Speakers

Anca Dragan

Title: Learning from people beyond imitation

Abstract: We are used to learning from demonstrations, but there is so much more information out there about how the robot should do its task. Of course, people instruct robots in natural language, and, in doing so, reveal not only what actions to take now, but also communicate about their general preferences. When the robot gets too close and they push it away, they reveal information about the proxemics considerations the robot should take into account When they power the robot off, they are giving a very strong signal that whatever the robot was about to do was very bad. Even the state of the world ends up leaking information about what the robot should and shouldn't do, because people have been acting in the environment according to their preferences, and the current state is a result of those actions.
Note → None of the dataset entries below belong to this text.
Lemma busTerm_setMSB_ok msb' :
  Forall is_Some (take (bit_position msb msb') bits) ->
  (forall i, i ∈ sls -> has_room (str s) (flatID_ (h_extra o) + length bits) i) ->
  wp (busTerm_setMSB b msb') s (fun _ s' => let k := bit_position msb msb' in exists ns, take k bits = Some <$> ns /\
      term_gone s ns (left_over msb' lsb k (length bits - k) ns) s' /\ unused s sls ns) (unchanged s).
Proof.
  intros Hleft Hroom. destruct (all_left _ Hleft) as [ns Ens]. unfold busTerm_setMSB. wp_read Hb. cbn beta iota.
  destruct (Z.eqb_spec msb' msb) as [->|Hne].
  - apply wp_ret. replace (bit_position msb msb) with 0%nat in * by (unfold bit_position; rewrite Z.sub_diag; done).
    rewrite take_0 in Ens. destruct ns; [|done]. exists []. split; [done|]. rewrite Nat.sub_0_r. split; [by apply term_gone_none|].
    split; intros *; by intros ? ?%not_elem_of_nil || intros ?%not_elem_of_nil || intros _ _ ?%not_elem_of_nil.
  - rewrite wp_bind. apply wp_check; [|done]. intros Hbt.
    destruct (narrow_msb _ _ _ _ _ _ _ _ (sw_terms _ _ W) Hb Hbt) as (n & Hlen & Hw & Hat).
    change (Z.to_nat (Z.abs (msb - msb'))) with (bit_position msb msb'). set (k := bit_position msb msb') in *.
    assert (Hk : (0 < k)%nat) by (subst k; unfold bit_position; lia).
    assert (n = length bits - k)%nat as -> by lia. set (n := (length bits - k)%nat) in *.
    destruct (removed_front _ _ _ _ _ _ _ _ _ (sw_terms _ _ W) Hb Ens) as (Hnd & Hin & Hns). cbv zeta. rewrite Ens.
    assert (Hin' : forall x (i : nat), bits !! i = Some (Some x) -> x ∈ ns <-> ~ (k <= i < k + n)%nat).
    { intros x i Hi. pose proof (lookup_lt_Some _ _ _ Hi). rewrite (Hin _ _ Hi). lia. }
    replace (drop k bits) with (take n (drop k bits)) by (apply take_ge; rewrite length_drop; lia).
    eapply wp_mono; [apply (narrow_run msb' lsb k n ns Hat ltac:(lia) Hw Hnd Hin' Hns)| |done].
    + intros s1 W1 C1 U Hkr.
      assert (U1 : unplugged_str (is_in sls ns) (str s) (str s1)) by exact (unplugged_same _ _ _ _ U eq_refl eq_refl (fun _ _ _ => eq_refl)).
      destruct (shift_all_lookup (flatID_ (h_extra o)) (length bits) k sls (str s1) (NoDup_slaves _ _ _ W)) as (hi & Ehi & Hhi).
      exists hi. split.
      * split.
        { intros j. rewrite Hhi. destruct (instHeap (str s1) !! j) as [J|] eqn:EJ.
          - destruct (decide (j ∈ sls)); [by eexists|]. exists (instTerms_ (h_extra J)). by destruct J as [? ? ? []].
          - by destruct (decide (j ∈ sls)). }
        intros i f. rewrite Hhi. destruct (decide (i ∈ sls)) as [Hi|Hi]; [|by rewrite decide_False by tauto].
        destruct (Hkr _ _ (Hroom i Hi)) as (J & HJ & HlJ). rewrite HJ. cbn [fmap option_fmap option_map].
        assert (Hslot : forall g, slot (str s1) i g = getBitAtPosition (instTerms_ (h_extra J)) g) by (intros g; unfold slot; by rewrite HJ).
        destruct (shift_spec (flatID_ (h_extra o)) k (length bits - k) (instTerms_ (h_extra J)) Hk ltac:(lia)) as [_ Hr].
        { intros g Hg. rewrite <- Hslot. apply (gap_empty k n ns ltac:(lia) Hin' (str s1) i g W1 U1 Hi); lia. }
        cbn zeta in Hr. cbn [set_slots h_extra instTerms_]. rewrite Hr, !Hslot. fold n.
        replace (flatID_ (h_extra o) + n + k)%nat with (flatID_ (h_extra o) + length bits)%nat by lia.
        destruct (decide (_ <= f < _ + length bits)%nat); [by rewrite (decide_True (P := i ∈ sls /\ _)) by done|by rewrite (decide_False (P := i ∈ sls /\ _)) by tauto].
      * intros Q HQ Hrun. apply shift_later.
        -- by eapply NoDup_slaves.
        -- exact Hroom.
        -- intros i j Hij. apply commutes_for_each. intros x _. apply commutes_removeInstTerm. by apply shift_independent.
        -- intros i s2 s3. apply for_each_room. intros x s4 s5. apply removeInstTerm_room.
        -- eapply wp_mono; [exact Hrun| |done]. cbn beta. intros _ s' ->. unfold restructure. by rewrite Ehi.
    + cbn beta. intros _ s' [G Hu]. by exists ns.
Qed.
End run.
In this talk, we will take a journey through some of the explicitly communicated and leaked information we can get from humans.

Ankur Handa

Title: Developing demonstration collection systems for dexterous hand and arm robots and exploring possibilities of smart assistive tele-op

Abstract: Design and development of data collection systems with robots is challenging. How far can we go in developing precise teleop and making them smart to relieve the burden on the user remains an open question. In this talk, we will look into how to develop a tele-op system for highly dexterous hand-arm robots using only vision based input and various challenges involved in the process. Later, we will look into the possibilities of developing future smart teleop systems to facilitate better communication of the task to the robot.

Chelsea Finn

Title: Revisiting the Ins and Outs of Imitation Learning for Robotic Manipulation

Abstract: Imitation learning is a simple and powerful paradigm for data-driven robot learning, but despite its simplicity, still presents a number of design choices that can have a drastic impact on performance and generalization. In this talk, I’ll discuss some of the ins and outs of imitation learning, i.e. the inputs and outputs of the algorithm, for robotic manipulation. More specifically, I’ll discuss how choices like camera placement, choice of sensors, data collection strategies, and checkpoint selection can, in some cases, dramatically affect how the learned policy performs in different scenarios, and the lessons that we have learned.

Lerrel Pinto

Title: Supercharging Imitation from Pixels for Easier Robot Learning

Abstract: I want to teach robots complex and dexterous behaviors in diverse real-world environments. But what is the fastest way to teach robots in the real world? — Among the prominent options in our robot learning toolbox, Sim2real requires careful modeling of the world, while real-world self-supervised learning or RL is far too slow. Currently, the only reasonably efficient approach that I know of is imitating humans. But making imitation learning feasible on real robots is not ‘easy’. They often require complicated demonstration collection setups, rely on having expert roboticists train them, and even then need a significant number of demonstrations to learn effectively. In this talk, I will present two ideas that can make robots learning far easier than it currently is. First, to collect demonstrations more easily we will use vision-based demonstration collection devices. This allows untrained humans to easily collect demonstrations from consumer-grade products. Second, to learn from these visual demonstrations, we will use new imitation learning algorithms that put data efficiency on the forefront. This allows for significantly faster and easier imitation on a variety of real-world robotic tasks.

Mohi Khansari

Title: Practical Visual End-to-End Imitation Learning: From Data Collection to Real World Deployment

Abstract: Recent work in visual end-to-end learning for robotics has shown the promise of imitation learning across a variety of tasks. While the effectiveness of these approaches are shown in the lab settings, deploying imitation learning at scale in the real world environments has been less explored. At Everyday Robots , working alongside teams at Google, we are building a learning robot that can help anyone with (almost) anything. To help us in the real world, helper robots need to be in it. Hence scaling up robot learning in the real-world human environment is our moonshot. In my presentation, I will take you through our journey of developing and applying visual imitation learning to enable everyday robots to open meeting room doors across various Alphabet buildings, day-to-day and in a natural setting. I touch-base on the overlooked aspects of imitation learning and share our findings on data collection, data processing, model training, checkpoint selection, and day-to-day model deployments.

Shimon Whiteson

Title: Learning Realistic & Diverse Agents for Autonomous Driving Simulation

Abstract: In this talk, I discuss the challenge of modelling the behaviour of the road users (human drivers, cyclists, and pedestrians) who share the road with autonomous vehicles. Such models are crucial for building realistic simulators, which in turn are crucial for safely training and testing autonomous driving software. I present Symphony, a new approach to learning from demonstration that can train realistic and diverse agents for this purpose. I also present results evaluating Symphony on a dataset containing over 1M rollouts.